The Opal of Lydia Courteille’s Eye
Gobstopper cocktail rings the colour of a lacquered summer sky, brooches in white gold settings with skeletons rendered through orange garnets, sapphires and Vietnamese rubies—Lydia Courteille’s jewelry revels in its status as truly original, fine joaillerie. After cutting her teeth as an antiques dealer, the Paris-based Courteille began to redesign the heirloom cameos of her friends, turning them into rings embellished with the 18th-century gems she collected. After gaining rapid popularity in Paris and abroad, the designer went solo, launching her eponymous label with collections inspired by the Mexican gardens of Xochimilico and the Amazon jungle. As Lydia unveils her Fall/Winter 2013 collection, Interview caught up with the designer to talk about philosophy, her new direction, and color.
GRACE BANKS: Congratulations on your new collection, “Deep Sea.” In your trademark style, you bring nature to life through jewels, how are the new pieces different?
LYDIA COURTEILLE: There is a mysteriousness in this collection that I have not explored before. I’m in love with opals, and each hazy stone tells a story. I’ve used Mexican boulder opals, which have an aquatic quality—the gems look like a small aquarium or a photograph of the deep sea. There is an enigmatic mood in these stones, magical and mysterious like the legend of Atlantis. I think of all opals, boulder opals are my favorite, particularly in orange and blue. I knew they would work well on these sea-inspired designs.
BANKS: The tale of Atlantis is a cautionary one—did you intend to create a contrasting mood?
COURTEILLE: Yes, I always try and present both the exotic and dark aspects of humanity and nature. Jewelry is supposed to show the sweet, glamorous side of life, but my pieces are between fine jewelry and art. It’s crucial that they show the dark and subversive side of the modern times we live in; the century is violent, and I show that in my work.
BANKS: Where did this outlook come from?
COURTEILLE: My style has very naturally developed, informed greatly by my life and I suppose luck, too. One day I bought an antique watch and it didn’t work. I took it back to the seller and we ended up becoming very good friends. It was the beginning of my interest in antiques. I began to deal antique jewelry from the 16th to the 20th century, and I developed a mental dictionary of jewels. I think being around these very old pieces was a trigger for my creativity. It made me see the political side of jewelry, that it can communicate a message as well as being very pretty. I also worked for a few years in a cancer research unit, and this provided a biological approach to my work.
BANKS: Your skeleton designs would testify to this…

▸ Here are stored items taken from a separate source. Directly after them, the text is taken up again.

(* ===== verification/Bootinfo.v ===== *)
(** * Boot information: src/core/bootinfo.c

    The record that a boot loader hands over, its validation, and the snapshot
    that the rest of the kernel uses.  Physical memory is a pointer ([m], from
    address 0 on); the first gigabyte above the null page is mapped. *)

From S2P Require Import Prelude Buffer Firmware.

#[local] Open Scope Z_scope.

Definition MVH_BOOTINFO_HANDOFF_MAGIC : Z := 0x32564F464E494856.
Definition MVH_BOOTINFO_MAGIC : Z := 0x324F464E4948564D.
Definition MVH_BOOTINFO_VERSION : Z := 2.
Definition MVH_BOOTINFO_MAX_SIZE : Z := 4096.
Definition MVH_BOOTINFO_IDENTITY_LIMIT : Z := 0x40000000.
Definition MVH_BOOTINFO_FLAG_MEMORY_MAP : Z := 1 << 0.
Definition MVH_BOOTINFO_FLAG_ACPI_RSDP : Z := 1 << 1.
Definition MVH_BOOTINFO_FLAG_SMBIOS : Z := 1 << 2.
Definition MVH_BOOTINFO_FLAG_FRAMEBUFFER : Z := 1 << 3.
Definition MVH_BOOTINFO_FLAG_RANDOM_SEED : Z := 1 << 4.
Definition MVH_BOOTINFO_FLAG_COMMAND_LINE : Z := 1 << 5.
Definition MVH_BOOTINFO_FLAG_IDENTITY_4G : Z := 1 << 6.
Definition MVH_BOOTINFO_KNOWN_FLAGS : Z := (1 << 7) - 1.
Definition MVH_MEMORY_USABLE : Z := 1.
Definition MVH_MEMORY_MMIO : Z := 6.
Definition BOOTINFO_MIN_MEMORY_KIB : Z := 4096.
Definition BOOTINFO_MAX_MEMORY_KIB : Z := U64_MAX / 1024.

Definition sizeof_bootinfo : Z := 136.
Definition sizeof_map_entry : Z := 24.

Record mvh_framebuffer_info := Framebuffer {
  fb_address : Z; fb_width : Z; fb_height : Z; fb_pitch : Z; fb_bits_per_pixel : Z;
  fb_red_mask : Z; fb_green_mask : Z; fb_blue_mask : Z; fb_reserved : Z;
}.
Definition no_framebuffer : mvh_framebuffer_info := Framebuffer 0 0 0 0 0 0 0 0 0.

(** The record of the boot loader, and the snapshot. *)
Record mvh_bootinfo_v2 := BootinfoV2 {
  i_magic : Z; i_version : Z; i_size : Z; i_flags : Z; i_memory_kib : Z;
  i_memory_map_address : Z; i_memory_map_entries : Z; i_memory_map_entry_size : Z;
  i_acpi_rsdp_address : Z; i_smbios_address : Z; i_framebuffer : mvh_framebuffer_info;
  i_random_seed_address : Z; i_random_seed_size : Z; i_reserved0 : Z;
  i_command_line_address : Z; i_command_line_size : Z; i_reserved1 : Z;
}.

Record mvh_bootinfo_snapshot := Snapshot {
  b_versioned : Z; b_version : Z; b_size : Z; b_flags : Z; b_memory_kib : Z;
  b_memory_map_address : Z; b_memory_map_entries : Z; b_memory_map_entry_size : Z;
  b_acpi_rsdp_address : Z; b_smbios_address : Z; b_framebuffer : mvh_framebuffer_info;
  b_random_seed_address : Z; b_random_seed_size : Z; b_command_line_address : Z; b_command_line_size : Z;
}.

Definition clear_snapshot : mvh_bootinfo_snapshot := Snapshot 0 0 0 0 0 0 0 0 0 0 no_framebuffer 0 0 0 0.

(** The record at a pointer. *)
Definition framebuffer_at (p : pointer) : option mvh_framebuffer_info :=
  address ← load64 p 0; width ← load32 p 8; height ← load32 p 12; pitch ← load32 p 16; bits ← load32 p 20;
  red ← load32 p 24; green ← load32 p 28; blue ← load32 p 32; reserved ← load32 p 36;
  Some (Framebuffer address width height pitch bits red green blue reserved).

Definition bootinfo_at (p : pointer) : option mvh_bootinfo_v2 :=
  magic ← load64 p 0; version ← load32 p 8; size ← load32 p 12; flags ← load64 p 16; memory_kib ← load64 p 24;
  map_address ← load64 p 32; map_entries ← load32 p 40; map_entry_size ← load32 p 44;
  rsdp ← load64 p 48; smbios ← load64 p 56; framebuffer ← framebuffer_at (plus p 64);
  seed_address ← load64 p 104; seed_size ← load32 p 112; reserved0 ← load32 p 116;
  line_address ← load64 p 120; line_size ← load32 p 128; reserved1 ← load32 p 132;
  Some (BootinfoV2 magic version size flags memory_kib map_address map_entries map_entry_size rsdp smbios framebuffer
    seed_address seed_size reserved0 line_address line_size reserved1).

Definition range_is_mapped (address size : Z) : bool :=
  (0x1000 <=? address) && negb (size =? 0) && (address <? MVH_BOOTINFO_IDENTITY_LIMIT) &&
  (size <=? MVH_BOOTINFO_IDENTITY_LIMIT - address).

Definition optional_range (flags flag address size : Z) : bool :=
  if flags &&& flag =? 0 then address =? 0 else range_is_mapped address size.

(** One entry of the memory map. *)
Definition map_entry_valid (entry : pointer) : option bool :=
  base ← load64 entry 0; length ← load64 entry 8; type ← load32 entry 16;
  Some (negb ((length =? 0) || (U64_MAX - length <? base) || (type <? MVH_MEMORY_USABLE) || (MVH_MEMORY_MMIO <? type))).

Definition memory_map_valid (m : pointer) (info : mvh_bootinfo_v2) : option bool :=
  if negb (i_flags info &&& MVH_BOOTINFO_FLAG_MEMORY_MAP =? 0) then
    if (i_memory_map_entries info =? 0) || negb (i_memory_map_address info &&& 7 =? 0) ||
       (i_memory_map_entry_size info <? sizeof_map_entry) || negb (i_memory_map_entry_size info &&& 7 =? 0) ||
       (65536 <? i_memory_map_entries info) || (MVH_BOOTINFO_MAX_SIZE <? i_memory_map_entry_size info)
    then Some false else
    let map_size := u64 (i_memory_map_entries info * i_memory_map_entry_size info) in
    if negb (range_is_mapped (i_memory_map_address info) map_size) then Some false else
    r ← for_break (Z.to_nat (i_memory_map_entries info)) 0 (fun index u =>
          ok ← map_entry_valid (plus m (i_memory_map_address info + index * i_memory_map_entry_size info));
          Some (if negb ok then inr tt else inl u)) tt;
    Some (match r with inl _ => true | inr _ => false end)
  else Some (negb (negb (i_memory_map_address info =? 0) || negb (i_memory_map_entries info =? 0) ||
                   negb (i_memory_map_entry_size info =? 0))).

Definition framebuffer_valid (flags : Z) (f : mvh_framebuffer_info) : bool :=
  if negb (flags &&& MVH_BOOTINFO_FLAG_FRAMEBUFFER =? 0) then
    negb ((fb_address f =? 0) || (fb_width f =? 0) || (fb_height f =? 0) || (fb_pitch f =? 0) ||
          (negb (fb_bits_per_pixel f =? 24) && negb (fb_bits_per_pixel f =? 32)))
  else
    negb (negb (fb_address f =? 0) || negb (fb_width f =? 0) || negb (fb_height f =? 0) || negb (fb_pitch f =? 0) ||
          negb (fb_bits_per_pixel f =? 0) || negb (fb_red_mask f =? 0) || negb (fb_green_mask f =? 0) ||
          negb (fb_blue_mask f =? 0) || negb (fb_reserved f =? 0)).

Definition validate_v2 (m : pointer) (info : mvh_bootinfo_v2) : option Z :=
  let flags := i_flags info in
  if negb (i_magic info =? MVH_BOOTINFO_MAGIC) || negb (i_version info =? MVH_BOOTINFO_VERSION) ||
     (i_size info <? sizeof_bootinfo) || (MVH_BOOTINFO_MAX_SIZE <? i_size info) ||
     negb (flags &&& compl 64 MVH_BOOTINFO_KNOWN_FLAGS =? 0) || (i_memory_kib info <? BOOTINFO_MIN_MEMORY_KIB) ||
     (BOOTINFO_MAX_MEMORY_KIB <? i_memory_kib info) || negb (i_reserved0 info =? 0) || negb (i_reserved1 info =? 0)
  then Some (-1) else
  ok ← memory_map_valid m info;
  if negb ok then Some (-1) else
  if negb (optional_range flags MVH_BOOTINFO_FLAG_ACPI_RSDP (i_acpi_rsdp_address info) 20) ||
     negb (optional_range flags MVH_BOOTINFO_FLAG_SMBIOS (i_smbios_address info) 16) then Some (-1) else
  if negb (framebuffer_valid flags (i_framebuffer info)) then Some (-1) else
  if negb (optional_range flags MVH_BOOTINFO_FLAG_RANDOM_SEED (i_random_seed_address info) (i_random_seed_size info)) ||
     (256 <? i_random_seed_size info) ||
     ((flags &&& MVH_BOOTINFO_FLAG_RANDOM_SEED =? 0) && negb (i_random_seed_size info =? 0)) ||
     negb (optional_range flags MVH_BOOTINFO_FLAG_COMMAND_LINE (i_command_line_address info) (i_command_line_size info)) ||
     (4096 <? i_command_line_size info) ||
     ((flags &&& MVH_BOOTINFO_FLAG_COMMAND_LINE =? 0) && negb (i_command_line_size info =? 0)) then Some (-1) else
  Some 0.

Definition snapshot_of (info : mvh_bootinfo_v2) : mvh_bootinfo_snapshot :=
  Snapshot 1 (i_version info) (i_size info) (i_flags info) (i_memory_kib info) (i_memory_map_address info)
    (i_memory_map_entries info) (i_memory_map_entry_size info) (i_acpi_rsdp_address info) (i_smbios_address info)
    (i_framebuffer info) (i_random_seed_address info) (i_random_seed_size info) (i_command_line_address info)
    (i_command_line_size info).

(** The new snapshot and the status. *)
Definition bootinfo_capture (m : pointer) (argument0 argument1 : Z) : option (mvh_bootinfo_snapshot * Z) :=
  if negb (argument1 =? MVH_BOOTINFO_HANDOFF_MAGIC) then
    if (argument0 <? BOOTINFO_MIN_MEMORY_KIB) || (BOOTINFO_MAX_MEMORY_KIB <? argument0) then Some (clear_snapshot, -1)
    else Some (Snapshot 0 0 0 0 argument0 0 0 0 0 0 no_framebuffer 0 0 0 0, 0)
  else
  if negb (argument0 &&& 7 =? 0) || negb (range_is_mapped argument0 sizeof_bootinfo) then Some (clear_snapshot, -1) else
  info ← bootinfo_at (plus m argument0);
  code ← validate_v2 m info;
  if negb (code =? 0) || negb (range_is_mapped argument0 (i_size info)) then Some (clear_snapshot, -1) else
  Some (snapshot_of info, 0).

COURTEILLE: Yes exactly. I’m interested in the cycle of nature and life; nobody is here forever. I’m fascinated by the memento mori, the idea of a beautiful trinket that reminds us that death is inevitable. Whatever you are, beautiful or not, rich or poor, everyone will end up the same. One of my designs illustrates two skeletons talking together, I want these pieces to be an example of what we call in France, intemporel—the timeless and eternal quality of life.
BANKS: How does fine jewelry lend itself to your vision?
COURTEILLE: The materials and stones that are used elevate my ideas. I start by sketching all of my designs, but the jewels are what bring them into life. I work with traders across the world from China to Australia. It’s the otherworldly quality of the gems that complete the design.
BANKS: Previous collections have included a homage to surrealism. Do you enjoy exploring society and pop culture?
COURTEILLE: Yes, very much. I believe all great art looks to the past. I like to adapt the concepts of the artists that inspire me, embellish them, and make them into new meanings. Having said that, I am not obsessed with history, I simply like to be informed by it. l take into account the antique methods of creating jewelry and I then mix it with modern stones and new technology. The surrealists will always be an inspiration of mine—I like to put a touch of rebellion in my jewels. The surrealist collection came about from my passion for Max Ernst, Dali, and Magritte. Hieronymus Bosch is also a great inspiration of mine, my influences are diverse. For example, my upcoming collection for Spring/Summer 2014 is sweet and sour—for which I’m working with purple, yellow and lots of colour—and philosophy. The philosophy pieces are a tribute to George Orwell, his ideas and strength. It’s a very exciting collection, but that’s all I’m going to say about it!